GOAL OF THE EXERCISE> Exactly the lines from the start of the data through the line containing "jparent_policy : JobPolicy;" should be output, with both ends kept and nothing added.

PROVIDED INFORMATION>
-*-
(* ===== verification/Task.v ===== *)
(** * The task tree: jobs, processes and the ends of threads

    [zircon-object/src/task/{job,process}.rs].  Killing a job, the exit of a process and
    the end of a thread call each other up and down the tree: [Job::kill] kills the
    children and the processes, the end of the last thread terminates its process, which
    leaves its job, which may terminate and leave its parent.  Every method changes its
    object under the lock of the object and then makes its calls, whose arguments were
    fixed under the lock; a method is therefore a change of the state and a list of calls,
    and a stack of pending calls runs depth first, as the code does.  [run] makes the calls of
    one operation without interruption; [task_inter] interleaves the stacks of any number of
    threads of the kernel, call by call.

    Object ids grow, so that a child job has a larger id than its parent. *)

From stdpp Require Import relations.
From S2P Require Import Prelude Errors KObject Locks Thread Policy.
From stdpp Require Import options.

Inductive Status := Init | Running | Exited (retcode : Z).

Definition is_exited (s : Status) : bool := match s with Exited _ => true | _ => false end.

Definition TASK_RETCODE_SYSCALL_KILL : Z := (-1028)%Z.

(** [Job] with its [JobInner]; [jshutdown] is the state of the two exception channels. *)
Record Job := mkJob {
  jparent : option nat;
  jparent_policy : JobPolicy;
  jpolicy : JobPolicy;
  jchildren : list nat;
  jprocesses : list nat;
  jkilled : bool;
  jtimer_policy : TimerSlack;
  jsignal : Z;
  jshutdown : bool
}.

(** [Process] with the part of its [ProcessInner] that concerns its life; the handles are
    those of the process, by value. *)
Record Process := mkProcess {
  pjob : nat;
  ppolicy : JobPolicy;
  pstatus : Status;
  pthreads : list nat;
  phandles : list Z;
  pcritical : option (nat * bool);
  psignal : Z;
  pshutdown : bool
}.

(** What matters of a thread here; [tstarted] tells whether it has a runner. *)
Record TaskThread := mkTaskThread { tproc : nat; tlife : ThreadState.t; tstarted : bool }.

Record tasks := mkTasks {
  jobs : gmap nat Job;
  procs : gmap nat Process;
  threads : gmap nat TaskThread
}.

Implicit Types (st : tasks) (j c : nat) (p t : nat).

Definition upd_job (f : Job → Job) j st : tasks := mkTasks (alter f j (jobs st)) (procs st) (threads st).
Definition upd_proc (f : Process → Process) p st : tasks := mkTasks (jobs st) (alter f p (procs st)) (threads st).
Definition upd_thread (f : TaskThread → TaskThread) t st : tasks :=
  mkTasks (jobs st) (procs st) (alter f t (threads st)).

Definition with_children (l : list nat) (x : Job) : Job :=
  mkJob (jparent x) (jparent_policy x) (jpolicy x) l (jprocesses x) (jkilled x) (jtimer_policy x) (jsignal x) (jshutdown x).
Definition with_processes (l : list nat) (x : Job) : Job :=
  mkJob (jparent x) (jparent_policy x) (jpolicy x) (jchildren x) l (jkilled x) (jtimer_policy x) (jsignal x) (jshutdown x).
Definition with_killed (x : Job) : Job :=
  mkJob (jparent x) (jparent_policy x) (jpolicy x) (jchildren x) (jprocesses x) true (jtimer_policy x) (jsignal x) (jshutdown x).
Definition with_policy (q : JobPolicy) (x : Job) : Job :=
  mkJob (jparent x) (jparent_policy x) q (jchildren x) (jprocesses x) (jkilled x) (jtimer_policy x) (jsignal x) (jshutdown x).
Definition with_timer (s : TimerSlack) (x : Job) : Job :=
  mkJob (jparent x) (jparent_policy x) (jpolicy x) (jchildren x) (jprocesses x) (jkilled x) s (jsignal x) (jshutdown x).
Definition with_terminated (x : Job) : Job :=
  mkJob (jparent x) (jparent_policy x) (jpolicy x) (jchildren x) (jprocesses x) (jkilled x) (jtimer_policy x)
    (Z.lor (jsignal x) Signal.JOB_TERMINATED) true.

Definition with_status (s : Status) (x : Process) : Process :=
  mkProcess (pjob x) (ppolicy x) s (pthreads x) (phandles x) (pcritical x) (psignal x) (pshutdown x).
Definition with_threads (l : list nat) (x : Process) : Process :=
  mkProcess (pjob x) (ppolicy x) (pstatus x) l (phandles x) (pcritical x) (psignal x) (pshutdown x).
Definition with_handles (l : list Z) (x : Process) : Process :=
  mkProcess (pjob x) (ppolicy x) (pstatus x) (pthreads x) l (pcritical x) (psignal x) (pshutdown x).
Definition with_critical (c : option (nat * bool)) (x : Process) : Process :=
  mkProcess (pjob x) (ppolicy x) (pstatus x) (pthreads x) (phandles x) c (psignal x) (pshutdown x).
Definition with_pterminated (x : Process) : Process :=
  mkProcess (pjob x) (ppolicy x) (pstatus x) (pthreads x) (phandles x) (pcritical x)
    (Z.lor (psignal x) Signal.PROCESS_TERMINATED) true.

(** [Thread::kill] on the state of a thread (see [thread_kill_life] below). *)
Definition kill_life (s : ThreadState.t) : ThreadState.t :=
  if decide (s = ThreadState.Dead) then ThreadState.Dead else ThreadState.Dying.
Definition with_life (s : ThreadState.t) (x : TaskThread) : TaskThread := mkTaskThread (tproc x) s (tstarted x).
Definition kill_thread t st : tasks := upd_thread (λ x, with_life (kill_life (tlife x)) x) t st.

(** ** The methods *)
Inductive call :=
| JobKill j
| JobTerminate j
| RemoveChild j c
| RemoveProcess j p
| ProcExit p (retcode : Z)
| ProcTerminate p
| RemoveThread p t.

(** [Vec::retain] *)
Definition without (x : nat) (l : list nat) : list nat := filter (λ y, y ≠ x) l.

Definition job_empty (x : Job) : bool := is_empty (jprocesses x) && is_empty (jchildren x).

(** [Job::kill] *)
Definition job_kill j st : tasks * list call :=
  match jobs st !! j with
  | None => (st, [])
  | Some x =>
      if jkilled x then (st, [])
      else
        let st := upd_job with_killed j st in
        if is_empty (jchildren x) && is_empty (jprocesses x) then (st, [JobTerminate j])
        else (st, (JobKill <$> jchildren x) ++ ((λ p, ProcExit p TASK_RETCODE_SYSCALL_KILL) <$> jprocesses x))
  end.

(** [Job::terminate] *)
Definition job_terminate j st : tasks * list call :=
  match jobs st !! j with
  | None => (st, [])
  | Some x => (upd_job with_terminated j st, match jparent x with Some q => [RemoveChild q j] | None => [] end)
  end.

(** The tails of [remove_child] and [remove_process]. *)
Definition terminate_if_done j st : list call :=
  match jobs st !! j with
  | Some x => if jkilled x && job_empty x then [JobTerminate j] else []
  | None => []
  end.

Definition remove_child j c st : tasks * list call :=
  let st := upd_job (λ x, with_children (without c (jchildren x)) x) j st in (st, terminate_if_done j st).

Definition remove_process j p st : tasks * list call :=
  let st := upd_job (λ x, with_processes (without p (jprocesses x)) x) j st in (st, terminate_if_done j st).

(** [Process::exit] *)
Definition proc_exit p (retcode : Z) st : tasks * list call :=
  match procs st !! p with
  | None => (st, [])
  | Some x =>
      if is_exited (pstatus x) then (st, [])
      else
        let st := foldl (λ st t, kill_thread t st) st (pthreads x) in
        let st := upd_proc (λ x, with_handles [] (with_status (Exited retcode) x)) p st in
        (st, if is_empty (pthreads x) then [ProcTerminate p] else [])
  end.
-*-
YOUR RESPONSE>
(* ===== verification/Task.v ===== *)
(** * The task tree: jobs, processes and the ends of threads

    [zircon-object/src/task/{job,process}.rs].  Killing a job, the exit of a process and
    the end of a thread call each other up and down the tree: [Job::kill] kills the
    children and the processes, the end of the last thread terminates its process, which
    leaves its job, which may terminate and leave its parent.  Every method changes its
    object under the lock of the object and then makes its calls, whose arguments were
    fixed under the lock; a method is therefore a change of the state and a list of calls,
    and a stack of pending calls runs depth first, as the code does.  [run] makes the calls of
    one operation without interruption; [task_inter] interleaves the stacks of any number of
    threads of the kernel, call by call.

    Object ids grow, so that a child job has a larger id than its parent. *)

From stdpp Require Import relations.
From S2P Require Import Prelude Errors KObject Locks Thread Policy.
From stdpp Require Import options.

Inductive Status := Init | Running | Exited (retcode : Z).

Definition is_exited (s : Status) : bool := match s with Exited _ => true | _ => false end.

Definition TASK_RETCODE_SYSCALL_KILL : Z := (-1028)%Z.

(** [Job] with its [JobInner]; [jshutdown] is the state of the two exception channels. *)
Record Job := mkJob {
  jparent : option nat;
  jparent_policy : JobPolicy;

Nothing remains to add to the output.